El banco cripto regulado Anchorage Digital ha presentado una estrategia para preparar los activos institucionales para la era postcuántica. La organización también ha anunciado la implementación de protección híbrida para las conexiones internas TLS.
Para las criptomonedas, el riesgo clave no está relacionado con la minería o el hashing, sino con las firmas digitales: el algoritmo de Shor permite, en teoría, calcular una clave privada a partir de su correspondiente clave pública conocida.
"La computación cuántica no es un momento, sino una migración. En Anchorage Digital, hemos estado construyendo la infraestructura para esta migración desde el primer día", declaró el cofundador y CEO del banco cripto, Nathan McCauley.
Según Anchorage, los bitcoins de los clientes están en una posición más segura gracias al uso de direcciones basadas en el hash de la clave pública. Este esquema no revela la clave pública hasta que se envía una transacción, y la compañía sigue la práctica de minimizar la reutilización de direcciones.
En lo que respecta a las conexiones TLS, la organización ha declarado que los dispositivos gestionados de los empleados con ChromeOS ya utilizan el encapsulado de claves postcuántico, un mecanismo de acuerdo de clave secreta resistente a futuros ataques cuánticos.
Otro elemento de la estrategia son los módulos de seguridad de hardware (HSM), donde se almacenan y procesan las claves criptográficas. Anchorage ha anunciado que está desplegando criptografía postcuántica en su infraestructura de producción y probando el rendimiento de diferentes algoritmos.

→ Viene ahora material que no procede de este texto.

(* ===== verification/Scenarios.v ===== *)
(** * Scenarios

    Small processes run by the concrete executor of [Fixture], where the program
    does not do what its comments say.  Each theorem evaluates the model. *)
From Stdlib Require Import ZArith Lia Bool Ascii String.
From stdpp Require Import base list option gmap strings.
From S2P Require Import Prelude Decimal FeelValue Temporal FeelText Timer ProcessModel Correlation Runtime.
From S2P Require Import ExecState AuditSnapshot Gateways Timers Outbound Tasks KeyQuery MemoryStore DataTasks Scopes Executor Resume Fixture.

Open Scope string_scope.
Open Scope list_scope.
Open Scope Z_scope.

Definition completed (r : result (fault ExecError) StatefulExecResult) : bool :=
  match r with Ok (Completed _ _ _) => true | _ => false end.

Definition paths_covered (w : World MemState) : list string :=
  omap (λ e, match e with OnPathCovered _ path => Some path | _ => None end) (w_events w).

(** ** Waits in a nested scope *)

Definition calling_process : ProcessDefinition :=
  build "calling" [start_node_of "start"; CallActivity "call" None "waiting" None; EndEvent "end" None]
    [arrow "start" "call"; arrow "call" "end"] ∅.

Definition nesting_process : ProcessDefinition :=
  build "nesting" [start_node_of "start"; SubProcess "sub" None waiting_process; EndEvent "end" None]
    [arrow "start" "sub"; arrow "sub" "end"] ∅.

(** A process that waits for an approval, run as a call activity or as an embedded
    sub-process, is not waited for: the caller completes. *)
Theorem nested_wait_is_not_waited_for :
  frontier (execute None waiting_process [] empty_mem).1 = Some ["approve"]
  ∧ completed (execute (Some waiting_process) calling_process [] empty_mem).1 = true
  ∧ completed (execute None nesting_process [] empty_mem).1 = true.
Proof. vm_compute. repeat split. Qed.

(** ** Compensation of a coverage task *)

Definition compensating (implementation : string) : ProcessDefinition :=
  build "compensating"
    [start_node_of "start"; task_node "work" implementation;
     BoundaryEvent "undo" None "work" BoundaryCompensation None None false None; task_node "handler" "tick";
     IntermediateThrowEvent "throw" None ThrowCompensate None None; EndEvent "end" None]
    [arrow "start" "work"; arrow "work" "throw"; arrow "throw" "end"; arrow "undo" "handler"] ∅.

(** The handler of a completed task runs once; that of a completed [coverage:] task
    runs twice. *)
Theorem coverage_task_is_compensated_twice :
  let ticks implementation :=
    sc_rev (cell (w_ext (execute (Some straight_process) (compensating implementation) [] empty_mem).2)) in
  ticks "ok" = 1 ∧ ticks "coverage:reset:straight" = 2.
Proof. vm_compute. repeat split. Qed.

(** ** The preview of a script's output *)

(** 199 letters, then a two-byte character across byte 200. *)
Definition long_output : string := String.concat "" (replicate 199 "a") +:+ "é" +:+ "b".

Theorem script_preview_panics :
  (200 <? Z.of_nat (String.length long_output)) = true ∧ preview_of long_output = Err Panicked.
Proof. vm_compute. repeat split. Qed.

(** ** Coverage across a resume *)

Definition branching : ProcessDefinition :=
  with_coverage_paths
    (build "branching"
       [start_node_of "start"; ExclusiveGateway "choose" None (Some "choose>u1"); UserTask "u1" None [];
        UserTask "u2" None []; EndEvent "end" None]
       [arrow "start" "choose"; guarded "choose" "u2" "x"; arrow "choose" "u1"; arrow "u1" "end"; arrow "u2" "end"] ∅)
    [mk_coverage_path "to-u2" ["start>choose"; "choose>u2"]].

(** The first pass takes the flow to [u1]; the relay that satisfies [u1] sets [x].
    The reconstruction walk then takes the flow to [u2], and the path through a flow
    no token ever took is reported covered. *)
Theorem untaken_path_is_reported_covered :
  match execute None branching [("x", Boolean false)] empty_mem with
  | (Ok (Suspended su), w) =>
      waiting_nodes su = ["u1"] ∧
      match resume (fixture None) 20 branching su fixture_deployment [] "u1" [("x", Boolean true)] (w_ext w) with
      | (r, Some w) => completed r = true ∧ paths_covered w = ["to-u2"]
      | _ => False
      end
  | _ => False
  end.
Proof. vm_compute. repeat split. Qed.

(** ** A sub-process inside a transaction *)

Definition writing_task (id key : string) : Node :=
  DataTask id None (mk_data_mapping [] [] [] [] [] [mk_store_write "store" key None "v" false false]).

Definition inner_write : ProcessDefinition :=
  build "inner" [start_node_of "start"; writing_task "write" "nested"; EndEvent "end" None]
    [arrow "start" "write"; arrow "write" "end"] ∅.

Definition transactional : ProcessDefinition :=
  build "transactional"
    [start_node_of "start";
     TransactionSubProcess "tx" None
       (build "body"
          [start_node_of "start"; writing_task "direct" "direct"; SubProcess "sub" None inner_write;
           CancelEndEvent "cancel" None]
          [arrow "start" "direct"; arrow "direct" "sub"; arrow "sub" "cancel"] ∅);
     BoundaryEvent "cancelled" None "tx" BoundaryCancel None None true None; EndEvent "end" None]
    [arrow "start" "tx"; arrow "cancelled" "end"] ∅.

(** A cancelled transaction takes back the write of its own data task, not the write
    of the data task in a sub-process of it. *)
Theorem nested_write_survives_cancel :
  let '(r, w) := execute None transactional [("v", Str "value")] empty_mem in
  completed r = true ∧ mem_get "direct" (w_ext w) = None ∧ mem_get "nested" (w_ext w) = Some (Str "value").
Proof. vm_compute. repeat split. Qed.

(** ** A template that does not render *)

Definition failing_engine : TemplateEngine := mk_engine "failing" [".hbs"] (λ _ _ _, Err "bad template").

Definition templating : TokenExecutor MemState :=
  let f := fixture None in
  mk_executor (tasks f) (condition_evaluator f) (value_evaluator f) (data_stores f) (coverage_metric_store f)
    (process_resolver f) (module_resolver f) (deployment_config f) (message_decode_seam f) (emission_sink f)
    (auth_resolvers f) [failing_engine] {[artifact_key fixture_deployment Template "letter.hbs" := "text"]} (scripts f)
    (decision_engines f) (decisions f) (outbound_channels f) (uuid_supplier f) (now_supplier f) (wall_clock f)
    (elapsed_nanos f) (default_audit_sink f).

(** Three attempts, one second apart. *)
Definition retry_bindings : NodeBindings :=
  mk_bindings [] None None None None [] None None None
    (Some (mk_retry 3 "PT1S" false (SpecFloat.S754_finite false 4503599627370496 (-52)) "PT1S" false [])).

Definition rendering : ProcessDefinition :=
  build "rendering" [start_node_of "start"; task_node "letter" "letter.hbs"; EndEvent "end" None]
    [arrow "start" "letter"; arrow "letter" "end"] {["letter" := retry_bindings]}.

(** A template that cannot render is retried like a task that threw. *)
Theorem failed_render_is_retried :
  match execute_stateful_from_correlated templating 20 rendering [] fixture_deployment [] None no_correlation empty_mem with
  | (Ok (Suspended su), _) => waiting_nodes su = ["letter"] ∧ su_retry_attempts su !! "letter" = Some 1
  | _ => False
  end.
Proof. vm_compute. repeat split. Qed.

(** ** A reminder on a channel call *)

Definition reminded (host : Node) : ProcessDefinition :=
  build "reminded"
    [start_node_of "start"; host;
     BoundaryEvent "reminder" None (node_id host) BoundaryTimer None None false (Some (TimerDuration "PT1H"));
     task_node "remind" "ok"; EndEvent "reminded" None; EndEvent "end" None]
    [arrow "start" (node_id host); arrow (node_id host) "end"; arrow "reminder" "remind"; arrow "remind" "reminded"] ∅.

Definition waiting_at (id : string) : Suspension :=
  mk_suspension "instance" [id] [] [] None [] false ∅ ∅ ∅ [id].

Definition due (id : string) : TimerFire :=
  mk_timer_fire fixture_deployment "instance" id "1000000000" "1000000000".

(** A non-interrupting timer boundary leaves a waiting user task in place; a waiting
    channel call is given up, and the instance completes without its response. *)
Theorem reminder_gives_up_channel_call :
  let remind host := (resume_timer (fixture None) 20 (reminded host) (waiting_at (node_id host)) (due "reminder") [] empty_mem).1 in
  frontier (remind (UserTask "host" None [])) = Some ["host"]
  ∧ completed (remind (task_node "host" (CHANNEL_CALL_PREFIX +:+ "orders"))) = true.
Proof. vm_compute. repeat split. Qed.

¿Qué son la computación cuántica y los ordenadores cuánticos?
Además de las medidas internas, Anchorage ha propuesto un mecanismo llamado Post-Quantum Turnstile para transferir cuentas antiguas a claves postcuánticas. Utiliza STARK, un tipo de prueba de conocimiento cero que permite demostrar la posesión de un secreto sin revelarlo y no requiere una configuración confiable.
Esta idea resuelve uno de los problemas de la futura migración de Bitcoin. Si la red llegara a desactivar las firmas clásicas, algunos fondos en direcciones con claves públicas no reveladas permanecerían protegidos de ataques cuánticos, pero podrían volverse inaccesibles para sus propietarios. Turnstile propone transferir el derecho de firma a una clave postcuántica sin revelar la antigua clave privada ni pública.
Según las estimaciones de Anchorage, este enfoque podría aplicarse aproximadamente a dos tercios de las monedas en circulación.
El banco cripto también ha abierto el código fuente de sqisign-rs, una implementación en Rust del esquema de firma digital SQIsign. Los representantes de la organización afirman que SQIsign ofrece un tamaño de firma aproximadamente siete veces menor en comparación con Falcon.
Anteriormente, los analistas de Glassnode calcularon que unos 6 millones de BTC en direcciones con claves públicas conocidas podrían estar en riesgo de ataques cuánticos.
Recordemos que en mayo, los desarrolladores de Quantus señalaron que el mercado cripto no estaba preparado para la transición a la criptografía postcuántica.